The second most common reason was concern about legal issues, risk, and compliance (18% for nonusers, 20% for users). This worry certainly belongs to the same story: risk has to be considered when thinking about appropriate use cases. The legal consequences of using generative AI are still unknown. Who owns the copyright for AI-generated output? Can the creation of a model violate copyright, or is it a “transformative” use that’s protected under US copyright law? We don’t know right now; the answers will be worked out in the courts in the years to come. There are other risks too, including reputational damage when a model generates inappropriate output, new security vulnerabilities, and many more.
Another piece of the same puzzle is the lack of a policy for AI use. Such policies would be designed to mitigate legal problems and require regulatory compliance. This isn’t as significant an issue; it was cited by 6.3% of users and 3.9% of nonusers. Corporate policies on AI use will be appearing and evolving over the next year. (At O’Reilly, we have just put our policy for workplace use into place.) Late in 2023, we suspect that relatively few companies have a policy. And of course, companies that don’t use AI don’t need an AI use policy. But it’s important to think about which is the cart and which is the horse. Does the lack of a policy prevent the adoption of AI? Or are individuals adopting AI on their own, exposing the company to unknown risks and liabilities? Among AI users, the absence of company-wide policies isn’t holding back AI use; that’s self-evident. But this probably isn’t a good thing. Again, AI brings with it risks and liabilities that should be addressed rather than ignored. Willful ignorance can only lead to unfortunate consequences.
Another factor holding back the use of AI is a company culture that doesn’t recognize the need (9.8% for nonusers, 6.7% for users). In some respects, not recognizing the need is similar to not finding appropriate business use cases. But there’s also an important difference: the word “appropriate.” AI entails risks, and finding use cases that are appropriate is a legitimate concern. A culture that doesn’t recognize the need is dismissive and could indicate a lack of imagination or forethought: “AI is just a fad, so we’ll just continue doing what has always worked for us.” Is that the issue? It’s hard to imagine a business where AI couldn’t be put to use, and it can’t be healthy to a company’s long-term success to ignore that promise.

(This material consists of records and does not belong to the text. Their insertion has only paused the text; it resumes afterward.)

(** The elements of a contiguous shape fill its storage from the start. *)
Lemma contiguous_count s :
  shape_wf s -> shape_isContiguous s = true -> elementCount s <= storageElementCount s.
Proof.
  intros Hwf Hc. apply isContiguous_spec in Hc; [|done]. destruct Hwf.
  destruct sw_count0 as [Hn _]. rewrite Hn.
  pose proof (sw_span0 ((fun d => d - 1) <$> dimensions s)) as H. rewrite Hc in H.
  assert (offset_of ((fun d => d - 1) <$> dimensions s) (row_major (dimensions s)) = product (dimensions s) - 1) as Ho.
  { clear -sw_dims0. induction sw_dims0 as [|d dims Hd _ IH]; cbn; [done|]. unfold product in *. cbn. nia. }
  rewrite Ho in H. assert (in_shape s ((fun d => d - 1) <$> dimensions s)) as Hin; [|specialize (H Hin); lia].
  unfold in_shape. clear -sw_dims0. induction sw_dims0; cbn; constructor; [lia|done].
Qed.

(** ** Devices *)

Inductive DeviceType : Type := CPU | CUDA.
#[global] Instance DeviceType_eq_dec : EqDecision DeviceType.
Proof. solve_decision. Defined.

Record Device : Type := mkDevice { type : DeviceType; ordinal : Z }.
#[global] Instance Device_eq_dec : EqDecision Device.
Proof. solve_decision. Defined.
Definition cpu : Device := mkDevice CPU 0.

(** [alignmentOf]; the alignment of every element type is its size. *)
Definition alignmentOf (d : DType) : Z :=
  match d with FP32 => 4 | FP16 => 2 | BF16 => 2 | INT8 => 1 end.

(** [std::shared_ptr<backend::DeviceBuffer>]: the identity of the buffer, its
    [data_] and [size_], and the kind and ordinal of its backend. *)
Record DeviceBuffer : Type := mkBuffer {
  bu_owner : Z;
  bu_data : Z;
  bu_size : Z;
  bu_backend : option (DeviceType * Z);
}.

(** The device the metadata names is the one of the backend. *)
Definition device_matches (device : Device) (backend : DeviceType * Z) : bool :=
  let '(kind, backend_ordinal) := backend in
  match type device with
  | CPU => bool_decide (kind = CPU)
  | CUDA => bool_decide (kind = CUDA) && (backend_ordinal =? ordinal device)
  end.

Definition requiredBytes (message : string) (s : Shape) (d : DType) : result Z :=
  (throw_if (u64_max / dtype_sizeOf d <? storageElementCount s) (Exn OverflowError message) ;;?
   Ok (wrap64 (storageElementCount s * dtype_sizeOf d)))%res.
Definition logicalBytes (message : string) (s : Shape) (d : DType) : result Z :=
  (throw_if (u64_max / dtype_sizeOf d <? elementCount s) (Exn OverflowError message) ;;?
   Ok (wrap64 (elementCount s * dtype_sizeOf d)))%res.

(** ** Tensors *)

Record Tensor : Type := mkTensor {
  te_shape : Shape;
  te_dtype : DType;
  te_device : Device;
  te_data : Z;
  te_bytes : Z;
  te_storageBytes : Z;
  te_owner : option Z;
}.

Definition validateStorageMetadata (d : DType) (device : Device) (data : Z) : result unit :=
  (throw_if (ordinal device <? 0) (Exn InvalidArgument "tensor device metadata is invalid") ;;?
   throw_if (bool_decide (type device = CPU) && negb (ordinal device =? 0))
     (Exn InvalidArgument "CPU tensors must use device ordinal zero") ;;?
   throw_if (negb (data =? 0) && negb (data mod alignmentOf d =? 0))
     (Exn InvalidArgument "tensor storage is not aligned for its dtype"))%res.

(** [Tensor::fromStorage] *)
Definition fromStorage (s : Shape) (d : DType) (device : Device) (data storageBytes : Z)
    (owner : option Z) : result Tensor :=
  (bytes <-? logicalBytes "tensor byte size overflow" s d ;;
   validateStorageMetadata d device data ;;?
   throw_if ((data =? 0) || bool_decide (owner = None))
     (Exn InvalidArgument "tensor storage and owner must be present") ;;?
   required <-? requiredBytes "tensor byte size overflow" s d ;;
   throw_if (storageBytes <? required)
     (Exn InvalidArgument "tensor storage is smaller than its metadata requires") ;;?
   Ok (mkTensor s d device data bytes storageBytes owner))%res.

Definition tensor_fromDeviceBuffer (s : Shape) (d : DType) (device : Device)
    (buffer : option DeviceBuffer) : result Tensor :=
  match buffer with
  | Some b =>
      match bu_backend b with
      | Some backend =>
          (throw_if (bu_data b =? 0) (Exn InvalidArgument "tensor device buffer is empty") ;;?
           validateStorageMetadata d device (bu_data b) ;;?
           throw_if (negb (device_matches device backend))
             (Exn InvalidArgument "tensor device metadata does not match its buffer") ;;?
           fromStorage s d device (bu_data b) (bu_size b) (Some (bu_owner b)))%res
      | None => Throw (Exn InvalidArgument "tensor device buffer is empty")
      end
  | None => Throw (Exn InvalidArgument "tensor device buffer is empty")
  end.

Definition tensor_valid (t : Tensor) : bool :=
  negb (te_data t =? 0) && bool_decide (is_Some (te_owner t)) && negb (te_bytes t =? 0).

(** [Tensor::reshape] *)
Definition tensor_reshape (t : Tensor) (s : Shape) : result Tensor :=
  (throw_if (negb (tensor_valid t)) (Exn LogicError "cannot reshape an empty tensor") ;;?
   throw_if (negb (shape_isContiguous (te_shape t)) || negb (shape_isContiguous s))
     (Exn InvalidArgument "reshape currently requires contiguous tensors") ;;?
   throw_if (negb (elementCount s =? elementCount (te_shape t)))
     (Exn InvalidArgument "reshape must preserve the element count") ;;?
   fromStorage s (te_dtype t) (te_device t) (te_data t) (te_storageBytes t) (te_owner t))%res.

(** ** Views *)

Record TensorView : Type := mkView {
  shape_ : Shape;
  dtype_ : DType;
  device_ : Device;
  data_ : Z;
  mutableData_ : Z;
  bytes_ : Z;
  storageBytes_ : Z;
  lifetime_ : option Z;
}.

(** [TensorView() = default] *)
Definition emptyView : TensorView := mkView scalarShape FP32 cpu 0 0 0 0 None.

(** [TensorView(Tensor&)] and [TensorView(const Tensor&)] *)
Definition viewOf (writable : bool) (t : Tensor) : TensorView :=
  mkView (te_shape t) (te_dtype t) (te_device t) (te_data t) (if writable then te_data t else 0)
    (te_bytes t) (te_storageBytes t) (te_owner t).

Section views.
(** The owners that are alive. *)
Variable alive : gset Z.

(** [lifetime_.expired()] *)
Definition expired (owner : option Z) : bool :=
  match owner with Some o => negb (bool_decide (o ∈ alive)) | None => true end.

Definition view_validateDevice (device : Device) : result unit :=
  (throw_if (ordinal device <? 0) (Exn InvalidArgument "tensor view device metadata is invalid") ;;?
   throw_if (bool_decide (type device = CPU) && negb (ordinal device =? 0))
     (Exn InvalidArgument "CPU tensor views must use device ordinal zero"))%res.

(** The private constructor. *)
Definition makeView (s : Shape) (d : DType) (device : Device) (data mutableData storageBytes : Z)
    (lifetime : option Z) : result TensorView :=
  (bytes <-? logicalBytes "tensor view byte size overflow" s d ;;
   view_validateDevice device ;;?
   throw_if ((data =? 0) || expired lifetime)
     (Exn InvalidArgument "tensor view storage must be alive") ;;?
   throw_if ((alignmentOf d =? 0) || negb (data mod alignmentOf d =? 0))
     (Exn InvalidArgument "tensor view storage is not aligned for its dtype") ;;?
   required <-? requiredBytes "tensor view storage size overflow" s d ;;
   throw_if (storageBytes <? required)
     (Exn InvalidArgument "tensor view storage is smaller than its metadata requires") ;;?
   Ok (mkView s d device data mutableData bytes storageBytes lifetime))%res.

We’re sympathetic to companies that worry about the lack of skilled people, an issue that was reported by 9.4% of nonusers and 13% of users. People with AI skills have always been hard to find and are often expensive. We don’t expect that situation to change much in the near future. While experienced AI developers are starting to leave powerhouses like Google, OpenAI, Meta, and Microsoft, not enough are leaving to meet demand—and most of them will probably gravitate to startups rather than adding to the AI talent within established companies. However, we’re also surprised that this issue doesn’t figure more prominently. Companies that are adopting AI are clearly finding staff somewhere, whether through hiring or training their existing staff.
A small percentage (3.7% of nonusers, 5.4% of users) report that “infrastructure issues” are an issue. Yes, building AI infrastructure is difficult and expensive, and it isn’t surprising that the AI users feel this problem more keenly. We’ve all read about the shortage of the high-end GPUs that power models like ChatGPT. This is an area where cloud providers already bear much of the burden, and will continue to bear it in the future. Right now, very few AI adopters maintain their own infrastructure and are shielded from infrastructure issues by their providers. In the long term, these issues may slow AI adoption. We suspect that many API services are being offered as loss leaders—that the major providers have intentionally set prices low to buy market share. That pricing won’t be sustainable, particularly as hardware shortages drive up the cost of building infrastructure. How will AI adopters react when the cost of renting infrastructure from AWS, Microsoft, or Google rises? Given the cost of equipping a data center with high-end GPUs, they probably won’t attempt to build their own infrastructure. But they may back off on AI development.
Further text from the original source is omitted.